This is an HTML rendering of a working paper draft that led to a publication. The publication should always be cited in preference to this draft using the following reference:
Charles P. Pfleeger and Shari Lawrence Pfleeger
Security in Computing, Fourth edition
Englewood Cliffs, NJ: Prentice Hall, 2007
D.E.R. Denning’s classic 1982 book “Cryptography and Data Security” is 400 pages long. If a field’s importance can be judged by the size of its textbooks, then security is certainly in the spotlight. At 845 pages Charles and Shari Pfleeger’s “Security in Computing” will require me to rearrange my bookshelf of security books to make space for it. Yet, I would be hard-pressed to find material in it that could be removed. True, when the Pfleegers can choose between elaborating and outlining a topic, they will typically elaborate, adding examples, diagrams, and sidebars to illustrate its significance. Security experts may find this level of detail tiresome, but I’m sure that students and unversed professionals will appreciate it when trying to grapple the hundreds of security concepts discussed in the book.

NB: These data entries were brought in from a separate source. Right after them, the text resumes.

(** * Resource composition of scaffold-sh/aws-serverless-docker

    A shallow embedding of the construct tree of the repository (the
    network, computing and root units and the null-override helpers) and
    the properties its specification states about it.

    Conventions of the embedding.

    - A construct's constructor is a computation in the monad [M]: it
      registers resource descriptors in creation order, may patch a
      registered descriptor ([addOverride]) and may throw.  The effects of
      a computation are kept as an ordered log of [Event]s; [synth] replays
      a log into the list of descriptors handed to the provisioning tool.
    - A registered object is identified by its path in the construct tree
      (the ids from the root scope down to the object).
    - JavaScript numbers are integers ([Z]): every number of the program is
      a count, a port or a percentage.
    - A character is a UTF-16 code unit below 256, so a string is a text
      of the Latin-1 range.
    - JavaScript objects used as maps are plain objects: the association
      list of their own properties in insertion order, over what every
      plain object inherits from [Object.prototype].  A read finds an own
      property first and an inherited member next; an assignment to
      [__proto__] adds no property; [JS.keys] lists integer-like names
      first, as the language does.
    - The constructors of the provider library register an object and
      keep its configuration; what else the library does with an id or a
      configuration is outside the sources and outside the model. *)

From Stdlib Require Import List String Ascii ZArith Lia Bool Arith Permutation.
From Stdlib Require Import DecimalString DecimalNat.
Import ListNotations.

Local Open Scope string_scope.
Local Open Scope Z_scope.

(** ** Strings *)

Module Str.

(** The double quote, as a string *)
Definition quote : string := String (ascii_of_nat 34) EmptyString.

Definition of_nat (n : nat) : string :=
  NilEmpty.string_of_uint (Nat.to_uint n).

Definition of_Z (z : Z) : string :=
  NilZero.string_of_int (Z.to_int z).

(** [s.startsWith(p)] *)
Fixpoint startsWith (p s : string) : bool :=
  match p, s with
  | EmptyString, _ => true
  | String a p', String b s' => Ascii.eqb a b && startsWith p' s'
  | String _ _, EmptyString => false
  end.

Fixpoint drop (n : nat) (s : string) : string :=
  match n, s with
  | O, _ => s
  | S n', String _ s' => drop n' s'
  | S _, EmptyString => EmptyString
  end.

(** [s.replace(/^p/, "")] for a literal [p] *)
Definition stripPrefix (p s : string) : string :=
  if startsWith p s then drop (String.length p) s else s.

Fixpoint map (f : ascii -> ascii) (s : string) : string :=
  match s with
  | EmptyString => EmptyString
  | String a s' => String (f a) (map f s')
  end.

(** The lower-case form of a code unit below 256: the letters [A] to [Z]
    and the capital letters of the Latin-1 supplement (U+00C0 to U+00DE,
    the multiplication sign U+00D7 apart) are 32 below their lower-case
    form; no other unit changes. *)
Definition lower (a : ascii) : ascii :=
  let n := nat_of_ascii a in
  if ((Nat.leb 65 n && Nat.leb n 90)
      || (Nat.leb 192 n && Nat.leb n 222 && negb (Nat.eqb n 215)))%bool
  then ascii_of_nat (n + 32)%nat else a.

(** [s.toLowerCase()] *)
Definition toLowerCase (s : string) : string := map lower s.

(** [s.replace(/_/gi, "-")] *)
Definition underscoresToDashes (s : string) : string :=
  map (fun a => if Ascii.eqb a "_" then "-"%char else a) s.

(** [s.substring(0, n)] *)
Fixpoint take (n : nat) (s : string) : string :=
  match n, s with
  | O, _ => EmptyString
  | S n', String a s' => String a (take n' s')
  | S _, EmptyString => EmptyString
  end.

(** [s.split(c)] for a one-character separator; never empty *)
Fixpoint split (c : ascii) (s : string) : list string :=
  match s with
  | EmptyString => [EmptyString]
  | String a s' =>
      if Ascii.eqb a c then EmptyString :: split c s'
      else match split c s' with
           | [] => [String a EmptyString]
           | w :: ws => String a w :: ws
           end
  end.

Definition isNameChar (a : ascii) : bool :=
  let n := nat_of_ascii a in
  ((Nat.leb 97 n && Nat.leb n 122) || (Nat.leb 65 n && Nat.leb n 90)
   || (Nat.leb 48 n && Nat.leb n 57) || Nat.eqb n 95 || Nat.eqb n 45)%bool.

Fixpoint forallb (f : ascii -> bool) (s : string) : bool :=
  match s with
  | EmptyString => true
  | String a s' => f a && forallb f s'
  end.

(** [s.match(/^[a-z0-9_-]+$/gi)] is not null *)
Definition matchesName (s : string) : bool :=
  match s with
  | EmptyString => false
  | _ => forallb isNameChar s
  end.

Definition isDigit (a : ascii) : bool :=
  let n := nat_of_ascii a in (Nat.leb 48 n && Nat.leb n 57)%bool.

Fixpoint digitsValue (acc : N) (s : string) : N :=
  match s with
  | EmptyString => acc
  | String a s' =>
      digitsValue (acc * 10 + N.of_nat (nat_of_ascii a - 48))%N s'
  end.

(** A canonical array index: the decimal numeral, without a leading zero,
    of an integer below 2^32 - 1.  Such property names are enumerated
    first, in ascending order. *)
Definition arrayIndex (s : string) : option N :=
  match s with
  | EmptyString => None
  | String a rest =>
      if (forallb isDigit s
          && (negb (Ascii.eqb a "0") || String.eqb rest EmptyString)
          && Nat.leb (String.length s) 10)%bool
      then let n := digitsValue 0%N s in
           if (n <? 4294967295)%N then Some n else None
      else None
  end.

End Str.

(** ** Configuration values *)

Set Warnings "-register-all".

Inductive value : Type :=
| VNull
| VBool (b : bool)
| VNum (n : Z)
| VStr (s : string)
| VList (l : list value)
| VObj (fields : list (string * value)).

Definition Config := list (string * value).

Fixpoint lookup {A} (k : string) (o : list (string * A)) : option A :=
  match o with
  | [] => None
  | (k', v) :: o' => if String.eqb k' k then Some v else lookup k o'
  end.

(** Truthiness of [o[k]]: a missing property is [undefined]. *)
Definition truthy (v : option value) : bool :=
  match v with
  | None | Some VNull => false
  | Some (VBool b) => b
  | Some (VNum n) => negb (n =? 0)
  | Some (VStr s) => negb (String.eqb s EmptyString)
  | Some (VList _) | Some (VObj _) => true
  end.

(** A template literal prints a missing value as [undefined]. *)
Definition template (o : option string) : string :=
  match o with
  | Some s => s
  | None => "undefined"
  end.

(** ** Resource descriptors *)

Inductive Kind :=
| TerraformBackendS3 | AwsProvider
| DataAwsRegion | DataAwsCallerIdentity | DataAwsAvailabilityZones
| DataAwsIamPolicyDocument | DataAwsEcsTaskDefinition
| Vpc | InternetGateway | Subnet | Eip | NatGateway
| RouteTable | RouteTableAssociation | AcmCertificate
| SecurityGroup | SecurityGroupRule
| S3Bucket | S3BucketPolicy | Lb | LbTargetGroup | LbListener
| CloudwatchLogGroup | SsmParameter | EcsCluster | EcrRepository
| IamRole | IamRolePolicy | EcsTaskDefinition | EcsService
| AppautoscalingTarget | AppautoscalingPolicy.

Definition terraformResourceType (k : Kind) : string :=
  match k with
  | TerraformBackendS3 => "terraform.backend.s3"
  | AwsProvider => "provider.aws"
  | DataAwsRegion => "data.aws_region"
  | DataAwsCallerIdentity => "data.aws_caller_identity"
  | DataAwsAvailabilityZones => "data.aws_availability_zones"
  | DataAwsIamPolicyDocument => "data.aws_iam_policy_document"
  | DataAwsEcsTaskDefinition => "data.aws_ecs_task_definition"
  | Vpc => "aws_vpc"
  | InternetGateway => "aws_internet_gateway"
  | Subnet => "aws_subnet"
  | Eip => "aws_eip"
  | NatGateway => "aws_nat_gateway"
  | RouteTable => "aws_route_table"
  | RouteTableAssociation => "aws_route_table_association"
  | AcmCertificate => "aws_acm_certificate"
  | SecurityGroup => "aws_security_group"
  | SecurityGroupRule => "aws_security_group_rule"
  | S3Bucket => "aws_s3_bucket"
  | S3BucketPolicy => "aws_s3_bucket_policy"
  | Lb => "aws_lb"
  | LbTargetGroup => "aws_lb_target_group"
  | LbListener => "aws_lb_listener"
  | CloudwatchLogGroup => "aws_cloudwatch_log_group"
  | SsmParameter => "aws_ssm_parameter"
  | EcsCluster => "aws_ecs_cluster"
  | EcrRepository => "aws_ecr_repository"
  | IamRole => "aws_iam_role"
  | IamRolePolicy => "aws_iam_role_policy"
  | EcsTaskDefinition => "aws_ecs_task_definition"
  | EcsService => "aws_ecs_service"
  | AppautoscalingTarget => "aws_appautoscaling_target"
  | AppautoscalingPolicy => "aws_appautoscaling_policy"
  end.

(** The object a constructor call [new K(scope, id, config)] creates. *)
Record Resource := mkResource {
  r_kind : Kind;
  r_path : list string;
  r_config : Config;
}.

(** The address of a resource in the generated configuration. *)
Definition fqn (r : Resource) : string :=
  terraformResourceType (r_kind r) ++ "." ++ String.concat "_" (r_path r).

(** A computed attribute: a reference resolved at provisioning time. *)
Definition attr (r : Resource) (a : string) : string :=
  "${" ++ fqn r ++ "." ++ a ++ "}".

(** An input attribute: the getter returns what the constructor was given. *)
Definition input (r : Resource) (a : string) : option value :=
  lookup a (r_config r).

Definition inputString (r : Resource) (a : string) : string :=
  match input r a with
  | Some (VStr s) => s
  | _ => "undefined"
  end.

Definition inputList (r : Resource) (a : string) : list value :=
  match input r a with
  | Some (VList l) => l
  | _ => []
  end.

Definition getArn (r : Resource) : string := attr r "arn".
Definition getId (r : Resource) : string := attr r "id".

(** ** The composition monad *)

Inductive result (A : Type) : Type :=
| Ok (a : A)
| Throw (msg : string).
Arguments Ok {A} a.
Arguments Throw {A} msg.

Inductive Event : Type :=
| Emit (r : Resource)
| Override (target : list string) (key : string) (v : value).

Definition M (A : Type) : Type := (result A * list Event)%type.

Definition outcome {A} (m : M A) : result A := fst m.
Definition events {A} (m : M A) : list Event := snd m.

Definition ret {A} (a : A) : M A := (Ok a, []).

Definition throw {A} (msg : string) : M A := (Throw msg, []).

Definition bind {A B} (m : M A) (f : A -> M B) : M B :=
  match m with
  | (Ok a, l) => let (r, l') := f a in (r, (l ++ l')%list)
  | (Throw msg, l) => (Throw msg, l)
  end.

Notation "x <- m ;; k" := (bind m (fun x => k))
  (at level 61, m at next level, right associativity).
Notation "m ;;; k" := (bind m (fun _ => k))
  (at level 61, right associativity).

(** [new K(scope, id, config)]: registers the object under [scope]. *)
Definition new (k : Kind) (scope : list string) (id : string)
    (config : Config) : M Resource :=
  let r := mkResource k (scope ++ [id])%list config in
  (Ok r, [Emit r]).

(** [r.addOverride(key, v)] *)
Definition addOverride (r : Resource) (key : string) (v : value) : M unit :=
  (Ok tt, [Override (r_path r) key v]).

(** [xs.forEach(f)] *)
Fixpoint forEach {A} (f : A -> M unit) (xs : list A) : M unit :=
  match xs with
  | [] => ret tt
  | x :: xs' => f x ;;; forEach f xs'
  end.

(** A loop whose body pushes one object on an array per element. *)
Fixpoint collect {A B} (f : A -> M B) (xs : list A) : M (list B) :=
  match xs with
  | [] => ret []
  | x :: xs' => y <- f x ;; ys <- collect f xs' ;; ret (y :: ys)
  end.

(** The indices of [for (let i = 0; i < n; ++i)]. *)
Definition upto (n : Z) : list nat := seq 0 (Z.to_nat n).

(** [xs.forEach((x, index) => ...)] *)
Definition indexed {A} (xs : list A) : list (A * nat) :=
  combine xs (seq 0 (List.length xs)).

(** ** Synthesis *)

Record Descriptor := mkDescriptor {
  d_resource : Resource;
  d_overrides : list (string * value);
}.

Fixpoint setOverride (k : string) (v : value) (o : list (string * value))
    : list (string * value) :=
  match o with
  | [] => [(k, v)]
  | (k', v') :: o' =>
      if String.eqb k' k then (k', v) :: o' else (k', v') :: setOverride k v o'
  end.

Fixpoint pathEqb (p q : list string) : bool :=
  match p, q with
  | [], [] => true
  | a :: p', b :: q' => String.eqb a b && pathEqb p' q'
  | _, _ => false
  end.

Definition applyEvent (ds : list Descriptor) (e : Event) : list Descriptor :=
  match e with
  | Emit r => (ds ++ [mkDescriptor r []])%list
  | Override target k v =>
      List.map (fun d =>
        if pathEqb (r_path (d_resource d)) target
        then mkDescriptor (d_resource d) (setOverride k v (d_overrides d))
        else d) ds
  end.

Definition replay (l : list Event) (ds : list Descriptor) : list Descriptor :=
  fold_left applyEvent l ds.

(** The descriptors handed to the provisioning tool. *)
Definition synth (l : list Event) : list Descriptor := replay l [].

(** ** Null overrides for unset optional fields *)

Module Utils.

(** [element[property]] for an element of a rule or route list *)
Definition field (k : string) (v : value) : option value :=
  match v with
  | VObj fields => lookup k fields
  | _ => None
  end.

(** [overrideNullValuesForSecurityGroupRule]: the rule's own properties. *)
Definition securityGroupRulePropertiesToOverride : list (string * string) :=
  [ ("description", "description");
    ("ipv6CidrBlocks", "ipv6_cidr_blocks");
    ("prefixListIds", "prefix_list_ids");
    ("sourceSecurityGroupId", "source_security_group_id");
    ("self", "self");
    ("cidrBlocks", "cidr_blocks") ].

The book’s organization is eminently practical. After two chapters covering the problem of security in computing and the basics of cryptography, the next chapters of the book address security in specific fields: program code, general-purpose operating systems, trusted systems, databases, and networks. The relevant theory is covered close to the point where it applies. Although a separate discussion of security’s terms and theoretical underpinnings may be more elegant, I’ve seen that students find such an approach tiring, if not sleep-inducing. The four next chapters are less technical, dealing with security administration, the economics of cybersecurity, privacy in computing, and legal and ethical issues. A final chapter titled “cryptography explained” contains the nitty-gritty details of cryptographic algorithms, that mercifully weren’t covered in the book’s second chapter. A further 32 pages of bibliographic references and a 29-page index complete the offering.
All chapters end with a summary, an index of terms and concepts, a discussion of where the particular field is headed, references for further reading, and plentiful exercises. The exposition is aided by numerous clear diagrams, sidebars, and many examples. Some of the examples are oversimplified: for instance, in modern systems a buffer overflow in a user’s data area can’t overwrite system data or program code, as shown on page 105. Nevertheless, a simplified example is better than an inscrutable one: readers wishing an in-depth treatment of a particular topic can seek that in more specialized sources.
This book’s fourth edition adds new material in many of the previous edition’s chapters: networking, operating system attacks and controls, and data mining. More significantly, the book also includes two new chapters, one on the economics of cybersecurity and one on privacy. Both are hot topics that merit the treatment they get in the book. In a summary, “Security in computing” is a valuable textbook, bringing a large, diverse field under one comfortable and spacious roof.